Данные раввинистической литературы подкрепляют вывод, к которому мы уже пришли после обзора современных литературоведческих исследований аллегории. Притчи Иисуса достаточно близко напоминают другие, несомненно, аллегорические, произведения, чтобы их также можно было признать аллегориями. Это не означает, что каждая деталь притчей означает нечто иное: такого требования не предъявляется ни к притчам раввинов, ни к аллегориям в целом. Многие детали служат исключительно для создания фона или усиления интереса к персонажам для большей выразительности создаваемой картины.
Обычно к числу элементов, обнаруживающих аллегорический уровень значения, принадлежат главные герои притчи, и приписываемое им значение должно соответствовать тому, что могла воспринять первоначальная аудитория в данных исторических обстоятельствах.
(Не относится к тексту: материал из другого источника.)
(** What a dry run leaves: only [n] and the zero row may differ. *)
Lemma rec_prepare_ok m K us rowss : rec_wf m -> batch_ok m K us rowss ->
  exists mp, prepare us m = Ok (true, mp) /\ (r_cells mp = r_cells m /\ r_head mp = r_head m /\ r_used mp = r_used m /\ rs_idx mp = rs_idx m /\ n_rs_seq mp = n_rs_seq m) /\
    rec_wf mp /\ batch_ok mp K us rowss /\ forall y, positions mp y = positions m y.
Proof.
  intros Hm Hb. destruct (place_all_ok K us rowss m Hm Hb) as (m1 & E1 & _ & _ & Hrs1 & Hn1 & _). unfold prepare. rewrite E1. cbn [mbind outcome_bind].
  eexists. split; [done|]. split; [done|]. split; [|split; [by destruct Hb|done]].
  pose proof (rw_rs _ Hm) as [_ ?]. apply (rec_wf_intro m); try done; try apply Hm. cbn [rs_idx set_head set_used set_cells]. by rewrite Hrs1.
Qed.

(** C23: preparing a batch on a well-formed memory succeeds and leaves cells, head, count
    of used cells and rollback indices as they were, so that placing the ubatches one after
    the other afterwards succeeds as well; it ends in a well-formed memory where every
    sequence has the last position the ubatches gave it. *)
Theorem prepare_then_apply m K us rowss : rec_wf m -> batch_ok m K us rowss ->
  exists mp m', prepare us m = Ok (true, mp) /\
    r_cells mp = r_cells m /\ r_head mp = r_head m /\ r_used mp = r_used m /\ rs_idx mp = rs_idx m /\
    apply_all us mp = Ok m' /\ rec_wf m' /\ rs_idx m' = rs_idx m /\
    forall y, positions m' y = foldl (fun P rows => spec_slot rows P) (positions m) rowss y.
Proof.
  intros Hm Hb. destruct (rec_prepare_ok m K us rowss Hm Hb) as (mp & E & (H1 & H2 & H3 & H4 & _) & Hmp & Hbp & Hp).
  destruct (place_all_ok K us rowss mp Hmp Hbp) as (m2 & _ & E2 & Hm2 & Hrs2 & _ & Hpos).
  exists mp, m2. rewrite apply_all_find. do 7 (split; [done|]). split; [congruence|]. intros y. rewrite Hpos. apply spec_slots_ext, Hp.
Qed.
Наконец, обзор раввинистических и других параллелей отметает старый предрассудок, будто хорошая притча не нуждается в истолковании.
Будучи аллегорией, даже самая «очевидная» притча, сколь бы живописной и художественной она ни была, с гораздо большей убедительностью передает главную мысль, если догадки слушателей подкрепляются той или иной конкретной моралью. Необязательно, чтобы мораль увязала все: очень хорошо, если притча останется несколько загадочной. Но я готов с полной уверенностью повторить недавние выводы Грегуара Руйе, который считает «предвзятое противопоставление притчи и аллегории опасным и абсолютно бесполезным, поскольку его пытаются применить к притчам раввинов или Евангелий». Руйе тут же добавляет, что «любой поиск одного "пункта" притчи кажется подозрительным» [104]. Или, говоря словами Джона Сайдера:
«Теория одного пункта составляет наиболее влиятельную и наиболее вредоносную часть наследия, оставленного Юлихером последнему столетию интерпретаций. Каждый, кто учился в семинарии, помнит, что аллегоризировать притчи ни в коем случае нельзя и что в каждой притче содержится одна главная тема. Но всякий начитанный человек ныне, понимает, что эта точка зрения основана на ложной системе координат, что развернутые аналогии Спенсера, Шекспира и Мильтона или метафизические изыски Донна не представляют собой ни аллегории, которую следует разобрать до мельчайших деталей, ни сравнения, где мы имеем лишь один пункт сходства» [105].
Евангельские притчи представляют собой аллегории, независимо от дополнений и интерпретаций позднейшей традиции, и вполне вероятно, что каждая из них несет в себе более одного смысла. Означает ли это, как полагает Друри (см. выше), что они созданы не самим Иисусом, а ранними христианами? Можно ли утверждать, что притчи Нового Завета являются аллегорическими и в то же время аутентичными? Для ответа на этот вопрос понадобится исследовать два основных орудия современного историко-критического анализа Евангелий - метод анализа форм и метод анализа редакций. Этому исследованию посвящены две следующие главы.
Примечания:
[104]. Gregoire Rouilller Parabole et mise en abysme, в Melanges Dominique Barlhelrmy, ed. Piene Casetti, Oihmar Keel & Adrian Schenkel (Fribourg [Suisse]: Editions Universitaires; Göttingen: Vandenhoeck & Ruprecht, 1981, 329.
[105]. John W. Sider Nurturing Our Nurse: Literary Scholars and Biblical Exegesis, в Christianity and Literature 32, 1982, 17-18.